Collected data entries

(* ===== verification/Swap.v ===== *)
(** kernel/mm/swap.c: the second-chance clock over the resident user pages and
    the swap area on the SD card.

    The BIOS calls that move sectors between the card and physical memory are
    not part of the source: they are the class [BlockDevice], whose laws say
    that a card returns what was last written to a sector. *)
From S2P Require Import Prelude KMonad Pgtable MM.

(** ** The SD card *)

(** A card whose sectors hold [per] cells each (64-bit words here). *)
Class BlockDevice (per : nat) (D : Type) := {
  sd_read : D → Z → nat → list Z;
  sd_write : D → Z → nat → list Z → D;
  sd_read_length : ∀ d b n, length (sd_read d b n) = (n * per)%nat;
  sd_read_same : ∀ d b n ws, length ws = (n * per)%nat → sd_read (sd_write d b n ws) b n = ws;
  sd_read_other : ∀ d b n ws b' n',
    b' + Z.of_nat n' ≤ b ∨ b + Z.of_nat n ≤ b' →
    sd_read (sd_write d b n ws) b' n' = sd_read d b' n';
  (* reading several sectors is reading them one after another *)
  sd_read_app : ∀ d b n n', sd_read d b (n + n') = sd_read d b n ++ sd_read d (b + Z.of_nat n) n'
}.

(** A card as a function from cells to values. *)
Definition fun_read (per : nat) (d : Z → Z) (b : Z) (n : nat) : list Z :=
  (λ i, d (b * Z.of_nat per + Z.of_nat i)) <$> seq 0 (n * per).
Definition fun_write (per : nat) (d : Z → Z) (b : Z) (n : nat) (ws : list Z) : Z → Z := λ c,
  if decide (b * Z.of_nat per ≤ c < (b + Z.of_nat n) * Z.of_nat per)
  then default 0 (ws !! Z.to_nat (c - b * Z.of_nat per)) else d c.

#[export, refine] Instance fun_device (per : nat) : BlockDevice per (Z → Z) := {
  sd_read := fun_read per;
  sd_write := fun_write per
}.
Proof.
  - intros. unfold fun_read. by rewrite length_fmap, length_seq.
  - intros d b n ws Hws. apply list_eq. intros i. unfold fun_read, fun_write.
    rewrite list_lookup_fmap. destruct (decide (i < n * per)%nat) as [Hi|Hi].
    + rewrite lookup_seq_lt by done. simpl. rewrite decide_True by lia.
      replace (Z.to_nat _) with i by lia.
      destruct (lookup_lt_is_Some_2 ws i) as [w ->]; [lia|done].
    + rewrite lookup_seq_ge by lia. simpl. symmetry. apply lookup_ge_None_2. lia.
  - intros d b n ws b' n' Hd. apply list_eq. intros i. unfold fun_read, fun_write.
    rewrite !list_lookup_fmap. destruct (decide (i < n' * per)%nat) as [Hi|Hi].
    + rewrite lookup_seq_lt by done. simpl. rewrite decide_False by nia. done.
    + by rewrite lookup_seq_ge by lia.
  - intros d b n n'. unfold fun_read. rewrite Nat.mul_add_distr_r, seq_app, fmap_app. f_equal.
    apply list_eq. intros i. rewrite !list_lookup_fmap. destruct (decide (i < n' * per)%nat).
    + rewrite !lookup_seq_lt by done. simpl. f_equal. f_equal. lia.
    + by rewrite !lookup_seq_ge by lia.
Defined.

(** The cell [n] of the card, cells numbered through all sectors. *)
Definition sd_cell {per D} `{BlockDevice per D} (d : D) (n : Z) : Z :=
  default 0 (sd_read d (n / Z.of_nat per) 1 !! Z.to_nat (n mod Z.of_nat per)).

Lemma sd_read_cell {per D} `{BlockDevice per D} (d : D) b n i :
  (0 < per)%nat → (i < n * per)%nat →
  sd_read d b n !! i = Some (sd_cell d (b * Z.of_nat per + Z.of_nat i)).
Proof.
  intros Hper. revert b i. induction n as [|n IH]; intros b i Hi; [lia|].
  change (S n) with (1 + n)%nat. rewrite sd_read_app.
  pose proof (sd_read_length (per := per) d b 1) as Hl. destruct (decide (i < per)%nat).
  - rewrite lookup_app_l by lia. unfold sd_cell.
    rewrite Z.div_add_l, Z.div_small, Z.add_0_r, Z.add_comm, Z.mod_add, Z.mod_small, Nat2Z.id by lia.
    destruct (lookup_lt_is_Some_2 (sd_read d b 1) i) as [x ->]; [lia|done].
  - rewrite lookup_app_r by lia. rewrite IH by lia. do 2 f_equal. lia.
Qed.

(** ** Constants and state *)

Definition SWAP_SIZE : Z := 256 * 1024 * 1024.
Definition MAX_ALLOWABLE_PAGES : nat := 4.
Definition SECTOR_SIZE : Z := 512.
Definition SECTOR_NUMS_PER_PAGE : nat := 8.
Definition SWAP_MAX_PAGES : Z := SWAP_SIZE / PAGE_SIZE.
Definition swap_pages : nat := Z.to_nat SWAP_MAX_PAGES.
Lemma swap_pages_eq : Z.of_nat swap_pages = SWAP_MAX_PAGES.
Proof. unfold swap_pages. by rewrite Z2Nat.id. Qed.
#[global] Opaque swap_pages.
Lemma SWAP_MAX_PAGES_eq : SWAP_MAX_PAGES = 65536.
Proof. done. Qed.
Definition FREE : Z := 0.
Definition OCCUPIED : Z := 1.

Record active_page_t := mk_ap {
  ap_kva : Z;
  ap_pte : Z;
  ap_vaddr : Z;
  ap_pid : Z;
  ap_valid : Z
}.

Definition set_valid (v : Z) (a : active_page_t) : active_page_t :=
  mk_ap (ap_kva a) (ap_pte a) (ap_vaddr a) (ap_pid a) v.

Definition valid_b (a : active_page_t) : bool := negb (ap_valid a =? 0).
#[global] Arguments valid_b : simpl never.

Section Swap.
Context {D : Type} `{!BlockDevice 64 D}.

Record swap_state := mk_swap {
  sw_mm : mm_state;
  active_pages : list active_page_t;
  swap_page_status : list Z;
  clock_head : Z;
  active_page_count : Z;
  SWAP_START_SEC : Z;
  sw_disk : D
}.

Definition upd_mm (m : mm_state) (s : swap_state) : swap_state :=
  mk_swap m (active_pages s) (swap_page_status s) (clock_head s) (active_page_count s)
    (SWAP_START_SEC s) (sw_disk s).
Definition upd_active (l : list active_page_t) (s : swap_state) : swap_state :=
  mk_swap (sw_mm s) l (swap_page_status s) (clock_head s) (active_page_count s)
    (SWAP_START_SEC s) (sw_disk s).
Definition upd_status (l : list Z) (s : swap_state) : swap_state :=
  mk_swap (sw_mm s) (active_pages s) l (clock_head s) (active_page_count s)
    (SWAP_START_SEC s) (sw_disk s).
Definition upd_clock (c : Z) (s : swap_state) : swap_state :=
  mk_swap (sw_mm s) (active_pages s) (swap_page_status s) c (active_page_count s)
    (SWAP_START_SEC s) (sw_disk s).
Definition upd_count (c : Z) (s : swap_state) : swap_state :=
  mk_swap (sw_mm s) (active_pages s) (swap_page_status s) (clock_head s) c
    (SWAP_START_SEC s) (sw_disk s).
Definition upd_start (c : Z) (s : swap_state) : swap_state :=
  mk_swap (sw_mm s) (active_pages s) (swap_page_status s) (clock_head s)
    (active_page_count s) c (sw_disk s).
Definition upd_disk (d : D) (s : swap_state) : swap_state :=
  mk_swap (sw_mm s) (active_pages s) (swap_page_status s) (clock_head s)
    (active_page_count s) (SWAP_START_SEC s) d.

Definition on_mm {A} (m : M mm_state A) : M swap_state A := zoom sw_mm upd_mm m.

(** ** Disk transfers of [n] sectors at physical address [pa] *)

Definition read_words (m : mem) (a : Z) (n : nat) : list Z :=
  (λ i, m (entry_addr a (Z.of_nat i))) <$> seq 0 n.
Definition write_words (m : mem) (a : Z) (ws : list Z) : mem := λ x,
  if decide (a ≤ x < a + 8 * Z.of_nat (length ws) ∧ (x - a) mod 8 = 0)
  then default 0 (ws !! Z.to_nat ((x - a) / 8)) else m x.

Definition bios_sd_write (pa : Z) (n : nat) (sector : Z) : M swap_state unit :=
  modify (λ s, upd_disk (sd_write (sw_disk s) sector n
    (read_words (mm_mem (sw_mm s)) (pa2kva pa) (n * 64))) s).
Definition bios_sd_read (pa : Z) (n : nat) (sector : Z) : M swap_state unit :=
  modify (λ s, upd_mm (set_mem (λ m, write_words m (pa2kva pa)
    (sd_read (sw_disk s) sector n)) (sw_mm s)) s).

(** ** Operations *)

(** [swap_offset] is the word the image holds at SWAP_OFFSET_LOC. *)
Definition init_swap (swap_offset : Z) : M swap_state unit :=
  modify (upd_start (u32 (Z.quot swap_offset SECTOR_SIZE)));;
  modify (upd_status (replicate (swap_pages) FREE));;
  modify (λ s, upd_active (set_valid 0 <$> active_pages s) s).

Definition get_free_active_page_slot : M swap_state (option Z) :=
  s ← get;
  mret (Z.of_nat <$> first_index MAX_ALLOWABLE_PAGES
    (λ i, match active_pages s !! i with Some a => negb (valid_b a) | None => false end)).

Definition get_free_swap_id : M swap_state Z :=
  s ← get;
  match first_index (swap_pages)
    (λ i, bool_decide (swap_page_status s !! i = Some FREE)) with
  | Some i =>
      st ← of_opt (arr_set (swap_page_status s) (Z.of_nat i) OCCUPIED);
      modify (upd_status st);;
      mret (Z.of_nat i)
  | None => mret (-1)
  end.

Definition active_slot (i : Z) : M swap_state active_page_t :=
  s ← get; of_opt (arr_get (active_pages s) i).
Definition set_active_slot (i : Z) (a : active_page_t) : M swap_state unit :=
  s ← get; l ← of_opt (arr_set (active_pages s) i a); modify (upd_active l).

Definition advance_clock : M swap_state unit :=
  modify (λ s, upd_clock ((clock_head s + 1) mod Z.of_nat MAX_ALLOWABLE_PAGES) s).

(** [while (!active_pages[clock_head].valid) clock_head = (clock_head + 1) % MAX_ALLOWABLE_PAGES;] *)
Definition skip_step : M swap_state (unit + unit) :=
  s ← get;
  a ← active_slot (clock_head s);
  if valid_b a then mret (inr ()) else advance_clock;; mret (inl ()).
Definition skip_invalid : M swap_state unit :=
  while_ (S MAX_ALLOWABLE_PAGES) (λ _ : unit, skip_step) ().

Definition swap_sector (s : swap_state) (swap_index : Z) : Z :=
  u32 (SWAP_START_SEC s + swap_index * Z.of_nat SECTOR_NUMS_PER_PAGE).

Definition swap_write (kva swap_index : Z) : M swap_state unit :=
  s ← get;
  bios_sd_write (kva2pa kva) SECTOR_NUMS_PER_PAGE (swap_sector s swap_index).
Definition swap_read (kva swap_index : Z) : M swap_state unit :=
  s ← get;
  bios_sd_read (kva2pa kva) SECTOR_NUMS_PER_PAGE (swap_sector s swap_index).

(** One round of the clock loop of [swap_out]: [inr i] leaves it with the
    index of the page to replace. *)
Definition clock_step : M swap_state (unit + Z) :=
  skip_invalid;;
  s ← get;
  a ← active_slot (clock_head s);
  e ← on_mm (load (ap_pte a));
  if negb (Z.land e PAGE_ACCESSED =? 0) then
    on_mm (write (ap_pte a)
      (set_attribute e (Z.land (get_attribute e FLAGS_MASK) (Z.lnot PAGE_ACCESSED))));;
    advance_clock;;
    mret (inl ())
  else mret (inr (clock_head s)).

Definition clock_scan : M swap_state Z :=
  while_ (S MAX_ALLOWABLE_PAGES) (λ _ : unit, clock_step) ().

Definition swap_out : M swap_state Z :=
  s ← get;
  assert (Z.of_nat MAX_ALLOWABLE_PAGES <=? active_page_count s);;
  victim_idx ← clock_scan;
  victim ← active_slot victim_idx;
  swap_id ← get_free_swap_id;
  if swap_id =? -1 then mret (-1) else
  swap_write (ap_kva victim) swap_id;;
  on_mm (write (ap_pte victim) (Z.lor (u64 (Z.shiftl swap_id PAGE_PFN_SHIFT)) PAGE_SWAP));;
  on_mm (freePage (ap_kva victim));;
  advance_clock;;
  mret victim_idx.

Definition swap_in (kva swap_id : Z) : M swap_state unit :=
  swap_read kva swap_id;;
  s ← get;
  st ← of_opt (arr_set (swap_page_status s) swap_id FREE);
  modify (upd_status st).

(** The end of [add_to_active_list], where [ptr] is [&active_pages[i]];
    [pgdir] is [current_running->pgdir_kva]. *)
Definition fill_slot (pgdir pa va pid i : Z) : M swap_state unit :=
  old ← active_slot i;
  set_active_slot i (mk_ap (pa2kva pa) (ap_pte old) va pid 1);;
  s ← get;
  match get_pte (mm_mem (sw_mm s)) va pgdir with
  | None =>
      set_active_slot i (mk_ap (pa2kva pa) (ap_pte old) va pid 0);;
      modify (upd_count (s32 (active_page_count s - 1)))
  | Some pte => set_active_slot i (mk_ap (pa2kva pa) pte va pid 1)
  end.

→ **Work instructions**
In the records above, find the line containing "not part of" and restate word for word every line from the first through that one.

→ **Completed exercise**
(* ===== verification/Swap.v ===== *)
(** kernel/mm/swap.c: the second-chance clock over the resident user pages and
    the swap area on the SD card.

    The BIOS calls that move sectors between the card and physical memory are
    not part of the source: they are the class [BlockDevice], whose laws say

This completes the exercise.